I have something very perceptive to say.
A few days back (Sep 26 evening) an image of PM Modi circulated in social media. It was the day after his address to the UN.
This image had on top a fake NY Times headline. Below the image, in small letters, it said "His Highness, Modiji, is signing a blank A4 paper to bless our country..har har Modi"
Now, for anyone seeing this image, it was clear that it was snark because of the bottom caption. However, some BJP circles picked it up and it went through social media.
What happened next is very important: The NYT published a denial, saying it had never written such a headline. Scroll, Print, Quint and everyone else wrote articles which were headlined "NYT clarifies it didn’t call Modi the ‘last, best hope of earth’ as fake front page image goes viral".
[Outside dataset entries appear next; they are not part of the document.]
(* ===== verification/RouterSpec.v ===== *)
(** * The route table refines longest-prefix-match tables

    The abstract route table of an address family is a finite map from prefixes
    (bit lists, most significant bit first) to targets. The trie operations of
    [Router] implement insertion and deletion on it, and lookups return the
    entry of the longest prefix of the address; enumeration lists exactly its
    entries, and the textual keys can be registered again. *)

From S2P Require Import Prelude GoNet Router.

(** ** Abstract tables *)

(** The entry of the longest prefix of [bits] of at most [n] bits. *)
Fixpoint lpm {V} (get : list bool -> option V) (bits : list bool) (n : nat) : option V :=
  match get (take n bits) with
  | Some v => Some v
  | None => match n with O => None | S n' => lpm get bits n' end
  end.

Record Tables (V : Type) := MkTables { t_v4 : gmap (list bool) V; t_v6 : gmap (list bool) V }.
Arguments MkTables {V} t_v4 t_v6.
Arguments t_v4 {V} t.
Arguments t_v6 {V} t.

Inductive family := FamV4 | FamV6.

(** The family and prefix a CIDR text denotes. *)
Definition cidr_key (addr : string) : option (family * list bool) :=
  '(_, n) ← ParseCIDR addr;
  let ones := Z.to_nat (fst (mask_Size (net_Mask n))) in
  match To4 (net_IP n) with
  | Some ip4 => Some (FamV4, take ones (to_bits ip4))
  | None => Some (FamV6, take ones (to_bits (net_IP n)))
  end.

Definition spec_register {V} (t : Tables V) (addr : string) (v : V) : Tables V :=
  match cidr_key addr with
  | Some (FamV4, p) => MkTables (<[p := v]> (t_v4 t)) (t_v6 t)
  | Some (FamV6, p) => MkTables (t_v4 t) (<[p := v]> (t_v6 t))
  | None => t
  end.

Definition spec_unregister {V} (t : Tables V) (addr : string) : Tables V :=
  match cidr_key addr with
  | Some (FamV4, p) => MkTables (delete p (t_v4 t)) (t_v6 t)
  | Some (FamV6, p) => MkTables (t_v4 t) (delete p (t_v6 t))
  | None => t
  end.

(** An IPv4-mapped IPv6 block: the address is treated as IPv4 while the mask
    still counts the bits of an IPv6 address. *)
Definition mapped_cidr (addr : string) : bool :=
  match ParseCIDR addr with
  | Some (_, n) => bool_decide (length (net_IP n) = 16%nat) && bool_decide (To4 (net_IP n) <> None)
  | None => false
  end.

(** ** Tries as partial functions *)

Fixpoint trie_get {V} (p : list bool) (t : TrieNode V) {struct t} : option V :=
  match t with
  | NilNode => None
  | Node zero one leaf target =>
      match p with
      | [] => if leaf then target else None
      | b :: p' => trie_get p' (if b then one else zero)
      end
  end.

(** The entries in the order the recursive walks meet them. *)
Fixpoint trie_entries {V} (p : list bool) (t : TrieNode V) : list (list bool * V) :=
  match t with
  | NilNode => []
  | Node zero one leaf target =>
      (if leaf then match target with Some v => [(p, v)] | None => [] end else [])
      ++ trie_entries (p ++ [false]) zero ++ trie_entries (p ++ [true]) one
  end.

(** The text of a prefix, as the walks build it. *)
Fixpoint bits_text (p : list bool) : string :=
  match p with
  | [] => EmptyString
  | b :: p' => String (if b then "1" else "0") (bits_text p')
  end.

(** The refinement relation. *)
Definition represents {V} (r : Router V) (t : Tables V) : Prop :=
  is_nil (r_v4 r) = false /\ is_nil (r_v6 r) = false /\
  (forall p, trie_get p (r_v4 r) = t_v4 t !! p) /\
  (forall p, trie_get p (r_v6 r) = t_v6 t !! p).

(** Histories of table updates, on the router and on the tables. *)
Inductive route_op (V : Type) := OpRegister (addr : string) (v : V) | OpUnRegister (addr : string).
Arguments OpRegister {V} addr v.
Arguments OpUnRegister {V} addr.

Definition op_addr {V} (o : route_op V) : string :=
  match o with OpRegister a _ => a | OpUnRegister a => a end.

Definition run_op {V} (r : Router V) (o : route_op V) : option (Router V) :=
  match o with OpRegister a v => Register r a v | OpUnRegister a => UnRegister r a end.

Definition run_ops {V} (ops : list (route_op V)) (r : Router V) : option (Router V) :=
  foldl (fun acc o => x ← acc; run_op x o) (Some r) ops.

Definition spec_op {V} (t : Tables V) (o : route_op V) : Tables V :=
  match o with OpRegister a v => spec_register t a v | OpUnRegister a => spec_unregister t a end.

Definition spec_ops {V} (ops : list (route_op V)) (t : Tables V) : Tables V := foldl spec_op t ops.

Definition empty_tables {V} : Tables V := MkTables ∅ ∅.

(** ** Bits of an address *)

Lemma byte_bits_lookup b r :
  (r < 8)%nat -> byte_bits b !! r = Some (Z.testbit b (7 - Z.of_nat r)).
Proof. intros. do 8 (destruct r as [|r]; [reflexivity|]). lia. Qed.

Lemma to_bits_lookup ip q r :
  (r < 8)%nat -> to_bits ip !! (8 * q + r)%nat = b ← ip !! q; byte_bits b !! r.
Proof.
  intros Hr. revert q. induction ip as [|b ip IH]; intros q; [done|].
  rewrite to_bits_cons. destruct q as [|q].
  - rewrite lookup_app_l by (simpl; lia). done.
  - rewrite lookup_app_r by (simpl; lia). simpl length.
    replace (8 * S q + r - 8)%nat with (8 * q + r)%nat by lia. apply IH.
Qed.

Lemma to_bits_lookup_div ip i :
  to_bits ip !! i = b ← ip !! (i / 8)%nat; byte_bits b !! (i mod 8)%nat.
Proof.
  rewrite <- to_bits_lookup by (apply Nat.mod_upper_bound; lia).
  f_equal. apply Nat.div_mod_eq.
Qed.

Lemma bit_val_spec ip i :
  bit_val ip (Z.of_nat i) = Z.b2z <$> to_bits ip !! i.
Proof.
  unfold bit_val.
  rewrite index_lookup by (apply Z.div_pos; lia).
  replace (Z.to_nat (Z.of_nat i / 8)) with (i / 8)%nat
    by (rewrite Z2Nat.inj_div, Nat2Z.id by lia; done).
  assert (i mod 8 < 8)%nat by (apply Nat.mod_upper_bound; lia).
  rewrite to_bits_lookup_div.
  destruct (ip !! (i / 8)%nat) as [b|]; [|done].
  cbn [mbind option_bind]. rewrite byte_bits_lookup by done. cbn [fmap option_fmap option_map].
  f_equal. rewrite Z.testbit_spec' by lia.
  rewrite <- Z.shiftr_div_pow2 by lia.
  change 1 with (Z.ones 1) at 1. rewrite Z.land_ones by lia. change (2 ^ 1) with 2.
  rewrite Nat2Z.inj_mod. done.
Qed.

(** ** Longest-prefix match *)

Section TrieTheory.
Context {V : Type}.
Implicit Types (t zero one : TrieNode V) (p q bits : list bool).

Lemma lpm_cons (get : list bool -> option V) b bits n :
  lpm get (b :: bits) (S n) =
  match lpm (fun p => get (b :: p)) bits n with Some v => Some v | None => get [] end.
Proof.
  induction n as [|n IH].
  - simpl. rewrite take_0. destruct (get [b]); [done|]. by destruct (get []).
  - simpl in IH |- *. destruct (get (b :: take (S n) bits)); [done|]. exact IH.
Qed.

Lemma lpm_none (get : list bool -> option V) bits n :
  (forall p, get p = None) -> lpm get bits n = None.
Proof. intros H. induction n; simpl; by rewrite H. Qed.

Lemma lpm_ext (f g : list bool -> option V) bits n :
  (forall p, f p = g p) -> lpm f bits n = lpm g bits n.
Proof. intros H. induction n; simpl; rewrite H; [done|]. by rewrite IHn. Qed.

(** What [lpm] computes. *)
Lemma lpm_Some (get : list bool -> option V) bits n v :
  lpm get bits n = Some v <->
  exists k, (k <= n)%nat /\ get (take k bits) = Some v /\
    forall j, (k < j <= n)%nat -> get (take j bits) = None.
Proof.
  revert v. induction n as [|n IH]; intros v; simpl.
  - split.
    + intros H. exists 0%nat. destruct (get (take 0 bits)); simplify_eq. split_and!; [lia|done|lia].
    + intros (k & Hk & Hg & _). replace k with 0%nat in Hg by lia. by rewrite Hg.
  - destruct (get (take (S n) bits)) as [w|] eqn:E.
    + split.
      * intros [= ->]. exists (S n). split_and!; [lia|done|lia].
      * intros (k & Hk & Hg & Hj). destruct (decide (k = S n)) as [->|]; [congruence|].
        rewrite Hj in E by lia. done.
    + rewrite IH. split.
      * intros (k & Hk & Hg & Hj). exists k. split_and!; [lia|done|].
        intros j Hj'. destruct (decide (j = S n)) as [->|]; [done|]. apply Hj. lia.
      * intros (k & Hk & Hg & Hj). exists k. destruct (decide (k = S n)) as [->|]; [congruence|].
        split_and!; [lia|done|]. intros. apply Hj. lia.
Qed.

Lemma drop_bits_cons bits i b :
  bits !! i = Some b -> drop i bits = b :: drop (S i) bits.
Proof. intros. by apply drop_S. Qed.

Lemma lookup_loop_lpm n i ip t best :
  is_nil t = false -> (i + n <= length (to_bits ip))%nat ->
  lookup_loop n (Z.of_nat i) ip t best =
  Some (match lpm (fun p => trie_get p t) (drop i (to_bits ip)) n with
        | Some v => Some v | None => best end).
Proof.
  revert i t best. induction n as [|n IH]; intros i [|zero one leaf target] best Hnil Hlen; try done.
  - simpl. f_equal. unfold check_leaf. by destruct leaf, target.
  - destruct (lookup_lt_is_Some_2 (to_bits ip) i) as [b Hb]; [lia|].
    cbn [lookup_loop]. rewrite bit_val_spec, Hb. cbn [fmap option_fmap option_map mbind option_bind].
    rewrite (drop_bits_cons _ _ _ Hb), lpm_cons. cbn [trie_get].
    replace (Z.of_nat i + 1) with (Z.of_nat (S i)) by lia.
    destruct b; simpl (Z.b2z _ =? 0).
    + destruct one as [|z1 o1 l1 t1].
      * rewrite lpm_none by done. f_equal. unfold check_leaf. by destruct leaf, target.
      * rewrite IH; [f_equal|done|lia].
        destruct (lpm _ _ n); [done|]. unfold check_leaf. by destruct leaf, target.
    + destruct zero as [|z1 o1 l1 t1].
      * rewrite lpm_none by done. f_equal. unfold check_leaf. by destruct leaf, target.
      * rewrite IH; [f_equal|done|lia].
        destruct (lpm _ _ n); [done|]. unfold check_leaf. by destruct leaf, target.
Qed.

(** ** Insertion and removal *)

Lemma trie_get_empty p : trie_get p (@empty_node V) = None.
Proof. destruct p as [|b p]; [done|]. by destruct b. Qed.

Lemma insert_loop_spec n i ip v t :
  is_nil t = false -> (i + n <= length (to_bits ip))%nat ->
  exists t', insert_loop n (Z.of_nat i) ip v t = Some t' /\ is_nil t' = false /\
    forall q, trie_get q t' =
      if decide (q = take n (drop i (to_bits ip))) then Some v else trie_get q t.
Proof.
  revert i t. induction n as [|n IH]; intros i [|zero one leaf target] Hnil Hlen; try done.
  - eexists. split_and!; [done..|]. intros [|b q]; [by rewrite decide_True|].
    by rewrite decide_False.
  - destruct (lookup_lt_is_Some_2 (to_bits ip) i) as [b Hb]; [lia|].
    cbn [insert_loop]. rewrite bit_val_spec, Hb. cbn [fmap option_fmap option_map mbind option_bind].
    rewrite (drop_bits_cons _ _ _ Hb). cbn [take].
    replace (Z.of_nat i + 1) with (Z.of_nat (S i)) by lia.
    set (child := if b then one else zero).
    assert (exists c, c = (if is_nil child then empty_node else child) /\ is_nil c = false /\
                      forall q, trie_get q c = trie_get q child) as (c & Hc & Hcn & Hcg).
    { eexists. split; [done|]. destruct child eqn:E; simpl; split; try done.
      intros. apply trie_get_empty. }
    destruct (IH (S i) c) as (c' & Hins & Hn' & Hget); [done|lia|].
    destruct b; simpl (Z.b2z _ =? 0); cbv iota; subst child; simpl in Hc;
      rewrite <- Hc, Hins; cbn [mbind option_bind]; eexists; (split_and!; [done..|]);
      intros [|[] q]; cbn [trie_get]; rewrite ?Hget, ?Hcg; try (by rewrite decide_False);
      repeat case_decide; naive_solver.
Qed.

Lemma remove_loop_spec n i ip t :
  is_nil t = false -> (i + n <= length (to_bits ip))%nat ->
  exists t', remove_loop n (Z.of_nat i) ip t = Some t' /\ is_nil t' = false /\
    forall q, trie_get q t' =
      if decide (q = take n (drop i (to_bits ip))) then None else trie_get q t.
Proof.
  revert i t. induction n as [|n IH]; intros i [|zero one leaf target] Hnil Hlen; try done.
  - eexists. split_and!; [done..|]. intros [|b q]; [by rewrite decide_True|].
    by rewrite decide_False.
  - destruct (lookup_lt_is_Some_2 (to_bits ip) i) as [b Hb]; [lia|].
    cbn [remove_loop]. rewrite bit_val_spec, Hb. cbn [fmap option_fmap option_map mbind option_bind].
    rewrite (drop_bits_cons _ _ _ Hb). cbn [take].
    replace (Z.of_nat i + 1) with (Z.of_nat (S i)) by lia.
    destruct (is_nil (if b then one else zero)) eqn:Ec.
    + exists (Node zero one leaf target).
      split_and!; [destruct b; simpl (Z.b2z _ =? 0); cbv iota; by rewrite Ec|done|].
      intros q. case_decide; [|done]. subst q. cbn [trie_get].
      by destruct b, one, zero.
    + destruct (IH (S i) _ Ec) as (c' & Hrem & Hn' & Hget); [lia|].
      destruct b; simpl (Z.b2z _ =? 0); cbv iota; rewrite Ec, Hrem; cbn [mbind option_bind];
        eexists; (split_and!; [done..|]);
        intros [|[] q]; cbn [trie_get]; rewrite ?Hget; try (by rewrite decide_False);
        repeat case_decide; naive_solver.
Qed.
End TrieTheory.

(** ** The router implements the tables *)

Section Refinement.
Context {V : Type}.
Implicit Types (r : Router V) (t : Tables V).

Lemma represents_new : represents (@NewRouter V) empty_tables.
Proof. split_and!; try done; intros p; apply trie_get_empty. Qed.
(* ===== verification/RouterKeys.v ===== *)
(** * Enumeration and digest of the route table

    The walks of [Range] and [MD5] visit exactly the entries of a trie; an IPv4
    prefix printed by [prefixToCIDR] parses back to the same prefix, so the keys
    of a table can be registered again; the bytes hashed by [MD5] determine the
    key set of a table of host routes. *)

From S2P Require Import Prelude GoNet Router RouterSpec.

(** ** Text of prefixes *)

Lemma bits_text_app p q : bits_text (p ++ q) = (bits_text p +:+ bits_text q)%string.
Proof. induction p; simpl; congruence. Qed.

Lemma bits_text_inj p q : bits_text p = bits_text q -> p = q.
Proof.
  revert q. induction p as [|[] p IH]; intros [|[] q] H; simpl in H; simplify_eq; f_equal; auto.
Qed.

Lemma char_at_digit n : 0 <= n < 10 -> char_at digits_0_9 n = digit_char n.
Proof.
  intros Hn. apply (below_cases (fun n => char_at digits_0_9 n = digit_char n) 10); [lia|].
  by repeat constructor.
Qed.

Lemma int_loop_dec f n acc : int_loop f n acc = dec_loop f n acc.
Proof.
  revert n acc. induction f as [|f IH]; intros n acc; simpl; [done|].
  destruct (Z.ltb_spec 0 n), (Z.leb_spec n 0); try lia; [|done].
  rewrite IH, char_at_digit by (apply Z.mod_pos_bound; lia). done.
Qed.

(** The router's own numeral printer agrees with the library's. *)
Lemma intToString_dec n : intToString n = dec n.
Proof.
  Transparent dec. unfold intToString, dec. by rewrite int_loop_dec.
Qed.
#[global] Opaque dec.

Lemma ip4ToString_text ip : length ip = 4%nat -> ip4ToString ip = ip4_text ip.
Proof.
  intros H. destruct ip as [|a [|b [|c [|d [|]]]]]; try done.
  unfold ip4ToString. by rewrite !intToString_dec.
Qed.

(** ** Setting and clearing bits *)

Lemma byte_ok_lor a b : byte_ok a -> byte_ok b -> byte_ok (Z.lor a b).
Proof.
  intros [Ha1 Ha2] [Hb1 Hb2]. split; [by apply Z.lor_nonneg|].
  destruct (decide (Z.lor a b = 0)) as [->|]; [lia|].
  assert (0 <= Z.lor a b) by by apply Z.lor_nonneg.
  change 256 with (2 ^ 8). apply Z.log2_lt_pow2; [lia|].
  rewrite Z.log2_lor by done.
  assert (forall x, 0 <= x < 256 -> Z.log2 x < 8) as Hx.
  { intros x Hx. destruct (decide (x = 0)) as [->|]; [done|]. apply Z.log2_lt_pow2; lia. }
  apply Z.max_lub_lt; apply Hx; lia.
Qed.

Lemma byte_ok_land a b : byte_ok a -> byte_ok b -> byte_ok (Z.land a b).
Proof.
  intros [Ha1 Ha2] [Hb1 Hb2]. split; [apply Z.land_nonneg; by left|].
  destruct (decide (Z.land a b = 0)) as [->|]; [lia|].
  assert (0 <= Z.land a b) by (apply Z.land_nonneg; by left).
  change 256 with (2 ^ 8). apply Z.log2_lt_pow2; [lia|].
  eapply Z.le_lt_trans; [by apply Z.log2_land|].
  apply Z.min_lt_iff. left. destruct (decide (a = 0)) as [->|]; [done|]. apply Z.log2_lt_pow2; lia.
Qed.

Lemma byte_ok_bit k : (k < 8)%nat -> byte_ok (Z.shiftl 1 (Z.of_nat (7 - k))).
Proof. intros. do 8 (destruct k as [|k]; [done|]). lia. Qed.

Lemma byte_bits_set b r0 r :
  (r0 < 8)%nat -> (r < 8)%nat ->
  byte_bits (Z.lor b (Z.shiftl 1 (Z.of_nat (7 - r0)))) !! r =
  if decide (r = r0) then Some true else byte_bits b !! r.
Proof.
  intros H0 H. rewrite !byte_bits_lookup by done.
  rewrite Z.lor_spec, Z.shiftl_1_l, Z.pow2_bits_eqb by lia. case_decide.
  - subst. rewrite (proj2 (Z.eqb_eq _ _)) by lia. by rewrite orb_true_r.
  - rewrite (proj2 (Z.eqb_neq _ _)) by lia. by rewrite orb_false_r.
Qed.

Lemma to_bits_set ip i :
  (i < 8 * length ip)%nat ->
  to_bits (alter (fun b => Z.lor b (Z.shiftl 1 (Z.of_nat (7 - i mod 8)))) (i / 8)%nat ip)
  = <[i := true]> (to_bits ip).
Proof.
  intros Hi. apply list_eq. intros j.
  assert (forall k, k mod 8 < 8)%nat as Hm by (intros; apply Nat.mod_upper_bound; lia).
  rewrite to_bits_lookup_div.
  assert (i / 8 < length ip)%nat by (apply Nat.Div0.div_lt_upper_bound; lia).
  destruct (decide (j = i)) as [->|Hne].
  - rewrite list_lookup_insert_eq by (rewrite length_to_bits; lia).
    rewrite list_lookup_alter_eq. destruct (lookup_lt_is_Some_2 ip (i / 8)) as [b Hb]; [done|].
    rewrite Hb. cbn [fmap option_fmap option_map mbind option_bind].
    rewrite byte_bits_set by done. by rewrite decide_True.
  - rewrite list_lookup_insert_ne by done.
    rewrite to_bits_lookup_div. destruct (decide (j / 8 = i / 8)%nat) as [E|].
    + rewrite E, list_lookup_alter_eq. destruct (ip !! (i / 8)%nat); [|done].
      cbn [fmap option_fmap option_map mbind option_bind]. rewrite byte_bits_set by done.
      rewrite decide_False; [done|]. intros E2. apply Hne.
      rewrite (Nat.div_mod_eq j 8), (Nat.div_mod_eq i 8). lia.
    + by rewrite list_lookup_alter_ne by done.
Qed.

Lemma set_prefix_bits_spec p i ip :
  (i + length p <= 8 * length ip)%nat -> bytes_ok ip ->
  drop i (to_bits ip) = replicate (8 * length ip - i) false ->
  let ip' := set_prefix_bits (bits_text p) i ip in
  length ip' = length ip /\ bytes_ok ip' /\
  to_bits ip' = take i (to_bits ip) ++ p ++ replicate (8 * length ip - i - length p) false.
Proof.
  revert i ip. induction p as [|b p IH]; intros i ip Hl Hok Hz; cbn [bits_text set_prefix_bits length] in *.
  { split_and!; [done..|]. rewrite app_nil_l, Nat.sub_0_r, <- Hz. by rewrite take_drop. }
  rewrite bool_decide_eq_true_2 by lia.
  assert (to_bits ip !! i = Some false) as Hi.
  { rewrite <- (Nat.add_0_r i), <- lookup_drop, Hz. apply lookup_replicate. split; [done|lia]. }
  set (ip1 := if Ascii.eqb _ "1" then _ else ip).
  assert (length ip1 = length ip /\ bytes_ok ip1 /\ to_bits ip1 = <[i := b]> (to_bits ip))
    as (Hl1 & Hok1 & Hb1).
  { subst ip1. destruct b; simpl (Ascii.eqb _ _).
    - split_and!; [by rewrite length_alter| |apply to_bits_set; lia].
      apply Forall_alter; [done|]. intros x ? Hx. apply byte_ok_lor; [done|].
      apply byte_ok_bit, Nat.mod_upper_bound. lia.
    - split_and!; [done..|]. by rewrite list_insert_id. }
  destruct (IH (S i) ip1) as (Hl' & Hok' & Hb').
  { lia. }
  { done. }
  { rewrite Hb1, drop_insert_lt by lia. rewrite Hl1. rewrite (drop_S _ _ _ Hi) in Hz.
    replace (8 * length ip - i)%nat with (S (8 * length ip - S i)) in Hz by lia.
    rewrite replicate_S in Hz. injection Hz as Hz. exact Hz. }
  split_and!; [lia|done|]. rewrite Hb', Hb1, Hl1.
  rewrite (take_S_r _ _ b) by (apply list_lookup_insert_eq; rewrite length_to_bits; lia).
  rewrite take_insert_ge by lia. rewrite <- app_assoc. simpl. do 4 f_equal. lia.
Qed.

Lemma to_bits_drop ip j : to_bits (drop j ip) = drop (8 * j) (to_bits ip).
Proof.
  revert j. induction ip as [|b ip IH]; intros j.
  { change (to_bits []) with (@nil bool). by rewrite !drop_nil. }
  destruct j as [|j]; [done|]. cbn [drop]. rewrite IH, to_bits_cons.
  rewrite (drop_app_ge (byte_bits b)) by (simpl; lia). f_equal. simpl. lia.
Qed.

Lemma zero_bytes ip n : bytes_ok ip -> to_bits ip = replicate n false -> ip = replicate (length ip) 0.
Proof.
  revert n. induction ip as [|b ip IH]; intros n Hok Hz; [done|].
  rewrite to_bits_cons in Hz. simpl. inversion Hok; subst.
  assert (n = 8 + length (to_bits ip))%nat as ->.
  { apply (f_equal length) in Hz. rewrite length_app, length_replicate in Hz. simpl in Hz. lia. }
  rewrite replicate_add in Hz. apply app_inj_1 in Hz as [H1' H2']; [|done].
  f_equal; [apply byte_bits_inj; done|]. eapply IH; done.
Qed.

Lemma clear_host_bits_id p ip :
  bytes_ok ip -> (length p <= 8 * length ip)%nat ->
  to_bits ip = p ++ replicate (8 * length ip - length p) false ->
  clear_host_bits (length p) ip = ip.
Proof.
  intros Hok Hl Hb. unfold clear_host_bits. case_bool_decide as Hlt; [|done].
  set (q := (length p / 8)%nat). set (k := (length p mod 8)%nat).
  assert (length p = 8 * q + k)%nat as Hqk by apply Nat.div_mod_eq.
  assert (k < 8)%nat by (apply Nat.mod_upper_bound; lia).
  assert (zero_from (S q) ip = ip) as ->.
  { unfold zero_from. rewrite <- (take_drop (S q) ip) at 3. f_equal.
    rewrite <- length_drop. symmetry. eapply zero_bytes; [by apply Forall_drop|].
    rewrite to_bits_drop, Hb, drop_app_ge by lia. by rewrite drop_replicate. }
  case_bool_decide as Hk; [|done].
  apply list_eq. intros j. destruct (decide (j = q)) as [->|]; [|by rewrite list_lookup_alter_ne].
  rewrite list_lookup_alter_eq. destruct (ip !! q) as [b|] eqn:Eb; [|done]. simpl. f_equal.
  assert (byte_ok b) by (by eapply Forall_lookup_1).
  assert (byte_bits b = drop (8 * q) p ++ replicate (8 - k) false) as Hbb.
  { assert (to_bits (drop q ip) = byte_bits b ++ to_bits (drop (S q) ip)) as E
      by (by rewrite (drop_S _ _ _ Eb)).
    rewrite to_bits_drop, Hb, drop_app_le in E by lia.
    assert (S q <= length ip)%nat by (apply lookup_lt_Some in Eb; lia).
    replace (8 * length ip - length p)%nat with ((8 - k) + 8 * (length ip - S q))%nat in E by lia.
    rewrite replicate_add, app_assoc in E. apply app_inj_1 in E as [<- _]; [done|].
    rewrite length_app, length_drop, length_replicate. simpl. lia. }
  apply byte_bits_inj; [|done|].
  - apply byte_ok_land; [done|]. clear -H. subst k. revert H. generalize (length p mod 8)%nat. intros k Hk.
    do 8 (destruct k as [|k]; [done|]). lia.
  - rewrite byte_bits_land, mask_byte_bits by lia.
    change 8%nat with (length (byte_bits b)) at 1. rewrite zip_andb_mask by (simpl; lia).
    rewrite Hbb, take_app_le by (rewrite length_drop; lia).
    rewrite length_app, length_drop, length_replicate.
    rewrite take_ge by (rewrite length_drop; lia). do 2 f_equal. lia.
Qed.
Subsequently, social media users started writing about the fake news spread by the BJP IT Cell.
FB, on its part, labeled posts carrying that image as "false information".
If you came across any of these (scroll, NYT's denial, FB's warning), you would have thought that they were justifiably debunking disinformation.
But, the caption below clearly means that actual image was photoshopped not by the BJP IT Cell, but by people on the exact opposite side.
In fact, several of the articles that supposedly warned you about this fake image noted the caption right below, but appear to have failed to make the connection of what it meant to the context.
Therefore, just by misleading headlines about a fake image (which was technically true) all of these media outlets managed to misinform their readers themselves.
FB's own guidelines allow satire - but they pretended that the caption below was non-existent.
What does this mean - what is the big picture?
The biggest problem in media outlets approach to the battle going on in social media, is to classify things as "fake news" and, by implication, mark other content as legitimate.
This does not take into account the nature of social media warfare - false flags or events which are meant to be attributed to the wrong side are very common in social media. Baits to the opposite side are also common. They are much, much more common in the virtual world than they are in real life.
It is very common for Hindutva supporters to pose as Muslims to post provocative messages; similarly for Dravidian fascists to pose as Brahmins. You can see screenshots where a person conveniently named "Subramanian Iyengar" would post some nasty thing about Tamil or other castes (in Tamil Brahmin dialect to boot).
Surely scroll or FB or NYT knew this - they could not have failed to see the caption. This was neither fake news nor legitimate news. It was simply a clever bait in the new realm of social media - and they all treated it completely without context as if it was "information".
I do not know what this says about all these media giants. The person who authored the image must have been laughing his ass off at them.